Contempler le monde : un exercice poétique

Publié le 02 juillet 2017 par Eric Acouphene
Est-on jamais entré dans les airs ? J'entends : à l'intérieur de l'air, comme on pénètre les flots lavés du matin. À l'intérieur des airs où loge le silence. Les airs qui font l'espace, la vision et le souffle d'un même élan.  A-t-on jamais plongé dans la pureté des airs ? Dans le frais, dans le froid. Le clair, le vif. Le vaste. En les sentant se refermer derrière soi, plus fins que la frémissante transparence des eaux, loin au fond de la vision, et en y pénétrant avec la peau, l'œil et ses couleurs, l'ouïe comme un câble tendu dans les vents.

Les trésors du monde
On y entre en fendant la vague, d'une hauteur incommensurable, toute de verreries, s'y noyant et se redressant mille fois, ruisselant de scintillations, ou en s'égarant dans l'évanescence d'une musique omniprésente, sans jamais pouvoir épuiser l'espace qu'échafaudent les notes, marche après marche, suspendues, en s'ouvrant indéfiniment, et peut-être finirons-nous par toucher les fins cristaux de lumière qui font l'azur, les trésors du monde qui brillent au fond du ruisseau des airs.
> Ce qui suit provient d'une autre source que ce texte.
(** The theorem at a compressed artifact whose digest is not the recorded
    one, and at one whose digest is. *)
Lemma Unzip_verifies_before_decompressing_witness :
  @Bucket.Unzip Double.env (fetched_bucket "md5:stale" "")
  = (Err (ErrInvalidZippedChecksum "patches/9-1.csv.zlib"),
     fetched_bucket "md5:stale" "", []) /\
  @Bucket.Unzip Double.env (fetched_bucket "md5:11" "")
  = (Ok tt,
     Bucket.set_File "+,A,1
-,A
" (fetched_bucket "md5:11" ""), []).
Proof.
  split.
  - apply (proj1 (@Unzip_verifies_before_decompressing Double.env
                    (fetched_bucket "md5:stale" ""))).
    vm_compute. discriminate.
  - apply (proj2 (proj2 (proj2
             (@Unzip_verifies_before_decompressing Double.env
                (fetched_bucket "md5:11" ""))) eq_refl) _ None).
    reflexivity.
Defined.

Lemma with_rows_nil (b : Bucket.t) : with_rows b [] = b.
Proof. unfold with_rows. simpl. rewrite app_nil_r. by destruct b. Qed.

Lemma with_rows_app (b : Bucket.t) (xs ys : list (list string)) :
  with_rows (with_rows b xs) ys = with_rows b (xs ++ ys).
Proof.
  unfold with_rows. destruct b. simpl.
  by rewrite fmap_app, app_assoc.
Qed.

(** One turn of the read loop: the validator is asked first, then the
    number of columns is tested, then one patch is appended. *)
Lemma verify_row_run `{Env} (Validation : Bucket.validator)
    (line : list string) (b : Bucket.t) :
  Bucket.verify_row Validation line b
  = match Validation line b with
    | Some e => (Err e, b, [])
    | None =>
        if (length line <? 2)%nat then
          (Err (ErrShortRow (Bucket.RemoteFilePath b)), b, [])
        else (Ok tt, with_rows b [line], [])
    end.
Proof.
  unfold Bucket.verify_row, bind, get, check. cbv beta iota zeta.
  destruct (Validation line b); [done|].
  destruct line as [|action [|key [|v values]]]; reflexivity.
Qed.

Lemma rows_pass_cons (Validation : Bucket.validator) (b : Bucket.t)
    (line : list string) (rows : list (list string)) :
  rows_pass Validation b (line :: rows) ->
  Validation line b = None /\ (2 <= length line)%nat /\
  rows_pass Validation (with_rows b [line]) rows.
Proof.
  intros Hpass. destruct (Hpass 0%nat line eq_refl) as [Hv Hlen].
  simpl in Hv. rewrite with_rows_nil in Hv.
  split; [done|]. split; [done|].
  intros i line' Hi. destruct (Hpass (S i) line' Hi) as [Hv' Hlen'].
  split; [|done]. simpl in Hv'. by rewrite with_rows_app.
Qed.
Il n'y a pourtant qu'un seul chemin, pour monter et pour descendre - mais si tu prêtes bien attention, dans les brèches, les échancrures de la roche, il continue tout droit, d'un empan démesuré, entraînant tout ce que tu auras su regarder, porter, aimer. Vois ce pic dressé, solitaire dans le bleu, et comme détaché de la terre, sans âge, pris dans un mouvement qui nous échappe. Vois l'étalement de sa base, les fronces, les plis amples et nombreux, puis l'irrésistible élan de son sommet. C'est ainsi que la montagne est faite, c'est ainsi que nous sommes conçus, bien que nous ayons encore à l'apprendre. Mais les airs - mais l'espace - le chant d'azur, qui pourra nous le rendre dans le murmure d'un ruisseau, qui nous en donnera l'accès, comme on enfonce le bras dans les brillances glacées pour saisir le joyau d'un galet dans la transparence ?

Ce que l'œil ne voit pas

Peut-être n'y a-t-il que ce geste d'atteindre, sans fin, par tous les chemins, le cri d'une voix infatigable, vers la lumière, l'ouvert, cette mystérieuse béance échappée des doigts d'or de la terre, qui s'allongent avec le regard, les mains tendues, le souffle éperdu remuant l'azur pour en fixer le point d'origine. La spirale, on ne la voit pas, qui entraîne toute chose d'une invincible aimantation, du fond des vallées, où l'air se tasse et s'effiloche au long des routes, jusqu'aux clameurs de la pierre grisée d'altitude, foudroyée d'immensité. Un jour se prépare, d'un éclat insoutenable, et l'œil ne pourra le voir qu'en brûlant les contours de la vision, en écartant les ombres d'un ciel encore lourd de nos paupières soulevées. 

Regarder vers les hauteurs

Ce n'est pas l'heure, et l'herbe la guette, peuple des airs, de sa pointe minuscule dardée comme une antenne, d'un vert si fin, si aigu qu'elle couvre les pentes d'un même frémissement bleu. Tu la caresseras longtemps, tu regarderas vers les hauteurs avec elle, avant d'engager ta petite taille dans l'étroit goulet qui plonge entre les rochers. Tu épouseras alors son louvoiement, tu entreras dans sa docilité, comme tu t'es coulé dans l'effort des lacets ascendants. Tu descendras - parce que ce mouvement est aussi celui de la terre, à part égale avec la spirale du rapace, le lasso des sentes vertigineuses. Les anges eux-mêmes, incessamment, montent et descendent, au-dessus de la tête des enfants ou des échelles suspendues dans la nuit - et ce sont eux qui font les cieux toujours ouverts.